Unit testing specific values

Consider the following code (from a requirement that says that 3 is special for some reason):
bool IsSpecial(int value)
if (value == 3)
return true
else
return false
I would unit test this with a couple of functions - one called TEST(3IsSpecial) that asserts that when passed 3 the function returns true and another that passes some random value other than 3 and asserts that the function returns false.
When the requirement changes and say it now becomes 3 and 20 are special, I would write another test that verifies that when called with 20 this function returns true as well. That test would fail and I would then go and update the if condition in the function.
Now, what if there are people on my team who do not believe in unit testing and they make this change. They will directly go and change the code and since my second unit test might not test for 20 (it could be randomly picking an int or have some other int hardcoded). Now my tests aren't in sync with the code. How do I ensure that when they change the code some unit test or the other fails?
I could be doing something grossly wrong here so any other techniques to get around this are also welcome.
That's a good question.
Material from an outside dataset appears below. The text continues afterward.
#[export] Hint Resolve respects_with_fs respects_UpdateSymlink respects_Exists : respects.
#[export] Hint Resolve total_with_fs total_UpdateSymlink total_Exists : total.
(** Every call of the [os] package is a [with_fs]. *)
#[export] Hint Extern 4 (respects _ _) => (apply respects_with_fs; typeclasses eauto) : respects.
#[export] Hint Extern 4 (total _) => (apply total_with_fs) : total.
As you note a Not3IsNotSpecial test picking a random non-3 value would be the traditional approach. This wouldn't catch a change in the definition of "special".
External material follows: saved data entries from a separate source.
(** Updating a user's keys leaves the authorized_keys file rewritten with
    exactly the given keys, whatever fails half way; only with an error may it
    still be the old one.  Nothing else that existed changes. *)
Theorem updateSSHKeys_file (u : User) (keys : list string) (old : string) (s : state) :
  manageable u → keys ≠ [] → contents_of (nodes (fs_of s) !! authorized_keys_path u) = Some old →
  wp (updateSSHKeys u keys) (λ e s',
    (nodes (fs_of s') !! authorized_keys_path u = Some (NFile (authorized_output old keys)) ∨
     is_Some e ∧ nodes (fs_of s') !! authorized_keys_path u = nodes (fs_of s) !! authorized_keys_path u) ∧
    ∀ q nd, q ≠ authorized_keys_path u → nodes (fs_of s) !! q = Some nd → nodes (fs_of s') !! q = Some nd) s.
Proof. apply wp_updateSSHKeys. Qed.

End update.

(** *** The commands for a user *)

(** The part of a command template that is split into words. *)
Definition command_part (tpl : string) : string :=
  match Cut tpl pipe with
  | (_, after, true) => after
  | _ => tpl
  end.

(** A command template run for a user with a valid name is split into the
    same words whatever the name is: the name is part of one word, and no
    name adds, removes or changes another word of the command. *)
Theorem user_commands_keep_shape (tpl : string) :
  ascii_only (command_part tpl) → Contains (command_part tpl) "{user}" = true →
  ∃ A c d B, ∀ u, SshUtil.ValidateUser (Username u) = None →
    ∃ inp, template_command tpl (Some u) None = Some (mkCommand (A ++ [c +:+ Username u +:+ d] ++ B) inp).
Proof.
  intros Ha (pre & post & E & Hr)%Replace1_found.
  assert (Hpp : ascii_only pre ∧ ascii_only post).
  { unfold ascii_only in *. rewrite E, !to_bytes_app in Ha. apply Forall_app in Ha as [? Ha].
    by apply Forall_app in Ha as [_ ?]. }
  destruct (Fields_word pre post) as (A & c & d & B & HF); [apply Hpp..|]. exists A, c, d, B.
  intros u Hu. unfold SshUtil.ValidateUser in Hu. case_bool_decide as Hne; [done|].
  destruct (bhas_space _) eqn:Hs; [done|]. specialize (HF (Username u) Hne Hs).
  unfold template_command, command_part in *. destruct (Cut tpl pipe) as [[before after] [|]];
    cbn [execCommandTemplate]; rewrite Hr, HF; destruct A; eauto.
Qed.

End setup.

(** ** A concrete host *)
Definition lines_of (ls : list string) : string := unlines ls.

Lemma authorized_keys_rewrite_witness :
  let old := lines_of ["mine"; gComment; "stale"; "mine too"] in
  Forall key_line ["k1"; "k2"] ∧
  authorized_output old ["k1"; "k2"] = lines_of ["mine"; "mine too"; gComment; "k1"; gComment; "k2"] ∧
  authorized_output (authorized_output old ["k1"; "k2"]) ["k3"] = authorized_output old ["k3"].
Proof.
  intros old. assert (Hk : Forall key_line ["k1"; "k2"]).
  { repeat constructor; first [discriminate | vm_compute; set_solver]. }
  split; [exact Hk|]. split; [vm_compute; reflexivity|].
  apply (authorized_keys_rewrite old ["k1"; "k2"] ["k3"] Hk).
Defined.

#[local] Instance example_config : AccountsConfig := {|
  UserAddCmd := "useradd -m -s /bin/bash -p * {user}"; UserDelCmd := "userdel -r {user}";
  GroupAddCmd := "groupadd {group}"; GPasswdAddCmd := "gpasswd -a {user} {group}";
  GPasswdRemoveCmd := "gpasswd -d {user} {group}"; ReuseHomedir := false; DeprovisionRemove := false;
  Groups := "adm";
|}.

(** No user exists and [useradd] fails. *)
#[local] Instance broken_useradd : Commands := {|
  run_command _ c :=
    match argv c with
    | "getent" :: _ => RunExit 2
    | "useradd" :: _ => RunExit 1
    | _ => RunOk ""
    end;
  dir_owner _ _ := Err ErrNotExist;
|}.

(** Keys without an expiration. *)
#[local] Instance example_library : SshUtil.SshLibrary := {|
  SshUtil.ParseAuthorizedKey k := Ok "me@host";
  SshUtil.json_ExpireOn _ := Err (ErrMsg "no object");
  SshUtil.time_Parse _ _ := Err (ErrMsg "no time");
  SshUtil.time_Now n := Z.of_nat n;
|}.

#[local] Instance no_selinux : LookPath := λ _ _, Err ErrNotExist.
#[local] Existing Instances no_faults SafeWrite.numbered.

Definition keys_descriptor (keys : list string) : Metadata.Descriptor :=
  Metadata.mkDescriptor
    (Metadata.unmarshal_attributes (Metadata.example_inner (Join keys (String nl "")) "" ""))
    Metadata.no_attributes.

Definition fresh_state : state := mkState (mkHost (mkFs {["/home" := NDir]} 0) []) 0 ∅ false ∅ false ∅.

Lemma fresh_cache_sound : cache_sound fresh_state.
Proof. intros k e n Hk. set_solver. Qed.

Lemma example_clock n m : n ≤ m → (SshUtil.time_Now n ≤ SshUtil.time_Now m)%Z.
Proof. simpl. lia. Qed.

Lemma findValidKeys_cache_witness :
  let d := keys_descriptor ["alice:ssh-rsa A"; "bad entry"; "bob:ssh-rsa B"; "alice:ssh-rsa C"; "bad entry"] in
  (∃ s', findValidKeys d fresh_state =
     Some (s', {["alice" := ["ssh-rsa A"; "ssh-rsa C"]; "bob" := ["ssh-rsa B"]]}) ∧
     invalidKeys s' = {["bad entry"]}) ∧
  wp (findValidKeys d) (λ m s', cache_sound s' ∧
    map_Forall (λ u ks, SshUtil.ValidateUser u = None ∧ ks ≠ []) m) fresh_state.
Proof.
  intros d. split; [eexists; split; [vm_compute; reflexivity|vm_compute; reflexivity]|].
  eapply wp_mono; [apply (findValidKeys_cache example_clock d fresh_state fresh_cache_sound)|].
  intros m s' (Hc & Hu & _). split; [exact Hc|exact Hu].
Defined.


Lemma no_faults_ok n op p ft : os_fault n op p = Some ft → IsNotExist (fault_err ft) = false.
Proof. done. Qed.

Definition alice_state : state :=
  mkState (mkHost (mkFs {["/home" := NDir; "/home/alice" := NDir;
      "/home/alice/.ssh" := NDir; "/home/alice/.ssh/authorized_keys" := NFile "mine"]} 0) [])
    0 {[googleSudoersGroup := mkGroup googleSudoersGroup "" []]} true ∅ true ∅.

Lemma updateSSHKeys_file_witness :
  manageable alice ∧
  wp (updateSSHKeys alice ["ssh-rsa A"]) (λ e s', is_Some e ∨
    nodes (fs_of s') !! "/home/alice/.ssh/authorized_keys" =
      Some (NFile (lines_of ["mine"; gComment; "ssh-rsa A"]))) alice_state.
Proof.
  assert (Hm : manageable alice).
  { split; [discriminate|]. split; [discriminate|]. split.
    { apply (bool_decide_unpack (SafeWrite.well_placed (authorized_keys_path alice))). vm_compute. exact I. }
    split; [discriminate|]. split; eexists; vm_compute; reflexivity. }
  split; [exact Hm|].
  eapply wp_mono; [apply (updateSSHKeys_file SafeWrite.numbered_ok no_faults_ok
    alice ["ssh-rsa A"] "mine" alice_state Hm ltac:(discriminate) ltac:(vm_compute; reflexivity))|].
  intros e s' [[Hn|[He _]] _]; [right|left; exact He]. etrans; [exact Hn|]. vm_compute. reflexivity.
Defined.

Lemma user_commands_keep_shape_witness :
  ∃ A c d B, A ++ [c +:+ "x" +:+ d] ++ B = ["useradd"; "-m"; "x"] ∧
    ∃ inp, template_command "useradd -m {user}" (Some (mkUser "-o" "" "" "" "" "" "")) None =
      Some (mkCommand (A ++ [c +:+ "-o" +:+ d] ++ B) inp).
Proof.
  destruct (user_commands_keep_shape "useradd -m {user}") as (A & c & d & B & Hu).
  - apply (bool_decide_unpack (ascii_only (command_part "useradd -m {user}"))). vm_compute. exact I.
  - vm_compute. reflexivity.
  - exists A, c, d, B. split; [|exact (Hu (mkUser "-o" "" "" "" "" "" "") eq_refl)].
    destruct (Hu (mkUser "x" "" "" "" "" "" "") eq_refl) as [inp E]. vm_compute in E. injection E. auto.
Defined.

End SshKeys.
In a .NET environment you can use the new code contracts capability to write the test predicate (the postcondition) directly in the method. The static analyzer would catch the defect you proposed. For example:
Contract.Ensures(value != 3 && Contract.Result<Boolean>() == false);
I think anybody that's a TDD fan is experimenting with contracts now to see use patterns. The idea that you have tools to prove correctness is very powerful. You can even specify these predicates for an interface.
The only testing approach I've seen that would address this is Model Based Testing. The idea is similar to the contracts approach. You set up the Not3IsNotSpecial condition abstractly (e.g., IsSpecial(x => x != 3) == false)) and let a model execution environment generate concrete tests. I'm not sure but I think these environments do static analysis as well. Anyway, you let the model execution environment run continuously against your SUT. I've never used such an environment, but the concept is interesting.
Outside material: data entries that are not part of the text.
Lemma parse_line dev d k e opts :
  entry_for dev d k e → o_Table opts = "local" → o_Device opts = dev →
  (∃ a, ParseIP d = Ok a ∧ addr_String a = d) →
  ∃ h, parseRouteEntry (TrimSpace (entry_line e)) opts = Ok (entry_fields e) ∧
       TrimSpace (entry_line e) ≠ "" ∧ route_of (entry_fields e) opts = Ok h ∧ found dev d k h.
Proof.
  intros He Ht Hdev (a & Ea & Ha). destruct (entry_fields_fixed _ _ _ _ He) as [Edest Etable].
  pose proof (λ key v, entry_fields_pair _ _ _ _ key v He) as HP. destruct He as [Hd Hw Hl Hk].
  assert (Hne : words_of e ≠ []) by (unfold words_of; by destruct (e_table e)).
  unfold entry_line. rewrite TrimSpace_words by done. fold (entry_line e).
  assert (d ≠ "local") by (intros ->; by vm_compute in Ea).
  assert (Hpe : parseRouteEntry (entry_line e) opts = Ok (entry_fields e)) by (apply parse_entry; by rewrite ?Hd).
  assert (Hline : entry_line e ≠ "").
  { intros E. rewrite E in Hpe. assert (entry_fields e = ∅) as E0 by (by injection Hpe). by rewrite E0 in Edest. }
  unfold route_of. rewrite Edest, Ea, Etable.
  pose proof (HP "dev") as Kdev. pose proof (HP "proto") as Kproto. pose proof (HP "scope") as Kscope.
  pose proof (HP "src") as Ksrc. unfold pair_for in *.
  assert (∃ src, match entry_fields e !! "src" with
          | Some value => match ParseIP value with Ok a => Ok (Some a) | Err e => Err (ErrWrap ("failed to parse " +:+ "source") e) end
          | None => Ok None end = Ok src) as [src ->].
  { destruct (entry_fields e !! "src") as [v|]; [|by eexists]. destruct (Ksrc v) as (_ & _ & _ & _ & _ & Hv); try done.
    specialize (Hv eq_refl). destruct (ParseIP v); [by eexists|done]. }
  eexists. split; [done|]. split; [done|]. split; [done|]. split; cbn.
  - by exists a.
  - destruct (entry_fields e !! "dev") as [v|]; [|done]. destruct (Kdev v) as (_ & _ & Hv & _); by try apply Hv.
  - done.
  - destruct (entry_fields e !! "proto") as [v|]; [right|by left].
    destruct (Kproto v) as (_ & _ & _ & Hv & _); by try apply Hv.
  - destruct (entry_fields e !! "scope") as [v|]; [right|by left].
    destruct (Kscope v) as (_ & _ & _ & _ & Hv & _); by try apply Hv.
Qed.

Lemma parse_listing opts rs es :
  o_Table opts = "local" →
  Forall2 (λ r e, entry_for (o_Device opts) r.1 r.2 e) rs es →
  Forall (λ r : string * kroute, ∃ a, ParseIP r.1 = Ok a ∧ addr_String a = r.1) rs →
  ∃ hs, parse_routes (entry_line <$> es) opts = Ok hs ∧ Forall2 (λ r h, found (o_Device opts) r.1 r.2 h) rs hs.
Proof.
  intros Ht HF Hc. induction HF as [|[d k] e rs es He HF IH]; [by exists []|].
  apply Forall_cons in Hc as [Hd Hc]. destruct (IH Hc) as (hs & E & Hhs).
  destruct (parse_line _ d k e opts He Ht eq_refl Hd) as (h & Hp & Hn & Hr & Hf).
  exists (h :: hs). split; [|by constructor]. cbn [fmap list_fmap parse_routes].
  rewrite bool_decide_false, Hp, Hr by done. by rewrite E.
Qed.

Lemma parse_routes_app_empty lines opts : parse_routes (lines ++ [""]) opts = parse_routes lines opts.
Proof.
  induction lines as [|l ls IH]; [done|]. cbn [app parse_routes]. rewrite IH.
  case_bool_decide; [done|]. by repeat case_match.
Qed.

(** ** The operations *)
Section operations.
Context {S : Type} `{IpRoute S} (config : Sections).
Local Notation P := (cfg_EthernetProtoID config).

Lemma wp_Find scope proto dev s :
  kernel_wf (local s) →
  wp (Find (mkOptions "local" "local" scope proto dev))
    (λ r s', local s' = local s ∧ ∃ rs hs, r = Ok hs ∧
       rs ≡ₚ filter (λ r, matches dev proto scope r.2) (map_to_list (local s)) ∧
       Forall2 (λ r h, found dev r.1 r.2 h) rs hs) s.
Proof.
  intros Hwf. unfold Find, listRoutes. rewrite bool_decide_false by done.
  destruct (ip_list s scope proto dev) as (s' & rs & es & E & Hs' & Hrs & HF). unfold list_command in E.
  unfold wp, mbind, M_bind. rewrite E. cbn beta iota.
  assert (Hc : Forall (λ r : string * kroute, ∃ a, ParseIP r.1 = Ok a ∧ addr_String a = r.1) rs).
  { apply Forall_forall. intros [d k] Hin. rewrite Hrs in Hin. apply list_elem_of_filter in Hin as [_ Hin].
    apply elem_of_map_to_list in Hin. by eapply Hwf. }
  destruct (parse_listing (mkOptions "local" "local" scope proto dev) rs es eq_refl HF Hc) as (hs & Ep & Hhs).
  rewrite Split_unlines, parse_routes_app_empty, Ep.
  - split; [done|]. by exists rs, hs.
  - rewrite Forall_fmap. apply Forall_forall. intros e Hin. apply list_elem_of_lookup in Hin as [i Hi].
    destruct (Forall2_lookup_r _ _ _ _ _ HF Hi) as (r & _ & [_ Hw _ _]). unfold entry_line, lacks.
    intros Hnl. assert (Forall (λ b, b ≠ nl) (to_bytes (Join (words_of e) " "))) as Hall.
    { apply NetAddrFacts.Forall_Join; [by repeat constructor|]. eapply Forall_impl; [exact Hw|]. intros w Hword.
      apply Forall_forall. intros b Hb ->. by apply (word_lacks_nl w). }
    rewrite Forall_forall in Hall. by apply (Hall _ Hnl).
Qed.

(** The destinations of what was found. *)
Lemma found_destinations dev rs hs :
  Forall2 (λ (r : string * kroute) h, found dev r.1 r.2 h) rs hs →
  ∃ dests, destinations hs = Some dests ∧ addr_String <$> dests = rs.*1.
Proof.
  induction 1 as [|[d k] h rs hs [(a & Ha & Ed) _ _ _ _] HF (dests & E & Eds)]; [by exists []|].
  exists (a :: dests). unfold destinations in *. cbn. rewrite Ha. cbn. rewrite E. cbn. by rewrite Ed, Eds.
Qed.

(** Extra and missing routes, by their destinations. *)
Definition is_extra (dev : string) (W : IPAddressMap) (m : gmap string kroute) (d : string) : Prop :=
  ∃ k, m !! d = Some k ∧ k_dev k = dev ∧ k_proto k = P ∧ W !! d = None.

Definition is_missing (dev : string) (W : IPAddressMap) (m : gmap string kroute) (d : string) : Prop :=
  is_Some (W !! d) ∧ ¬ ∃ k, m !! d = Some k ∧ k_dev k = dev.

Definition extra_handle (dev : string) (dest : IPAddr) : Handle :=
  mkHandle (Some dest) None 0 dev 0 "local" "local" false "" None "".
Definition missing_handle (dev : string) (dest : IPAddr) : Handle :=
  mkHandle (Some dest) None 0 dev 0 "local" "local" false P None "".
Unfortunately, that specific scenario is something that is difficult to guard against. With a function like IsSpecial, it's unrealistic to test all four billion negative test cases, so, no, you're not doing something grossly wrong.
Here's what comes to me off the top of my head. Many repositories have hooks that allow you to run some process on each check-in, such as running the unit tests. It's possible to set a criterion that newly checked in code must reach some threshold of code coverage under unit tests. If the commit does not meet certain metrics, it is rejected.
I've never had to set one of these systems up, so I don't know what is involved, but I do know it's possible.
And believe me, I feel your pain. I work with people who are similarly resistant to unit testing.
One thing you need to think about is why 3 is a special character and others are not. If it is defining some aspect of your application, you can take that aspect out and make an enum out of it.
Now you can check here that this test should fail if value doesn't exist in enum. And for enum class write a test to check for possible values. If there is new possible value being added your test should fail.
So your method will become:
bool IsSpecial(int value)
if (SpecialValues.has(value))
return true
else
return false
and your SpecialValues will be an enum like:
enum SpecialValues {
Three(3), Twenty(20)
public int value;
}
and now you should write to test possible values for enum. A simple test can be to check total number of possible values and another test can be to check the possible values itself
The other point to make is that in a less contrived example:
20 might have been some valid condition to test for based on knowledge of the business domain. Writing tests in a BDD style based on knowledge of the business problem might have helped you explicitly catch it.
4 might have been a good value to test for due to its status as a boundary condition. This may have been more likely to change in the real world so would more likely show up in a full test case.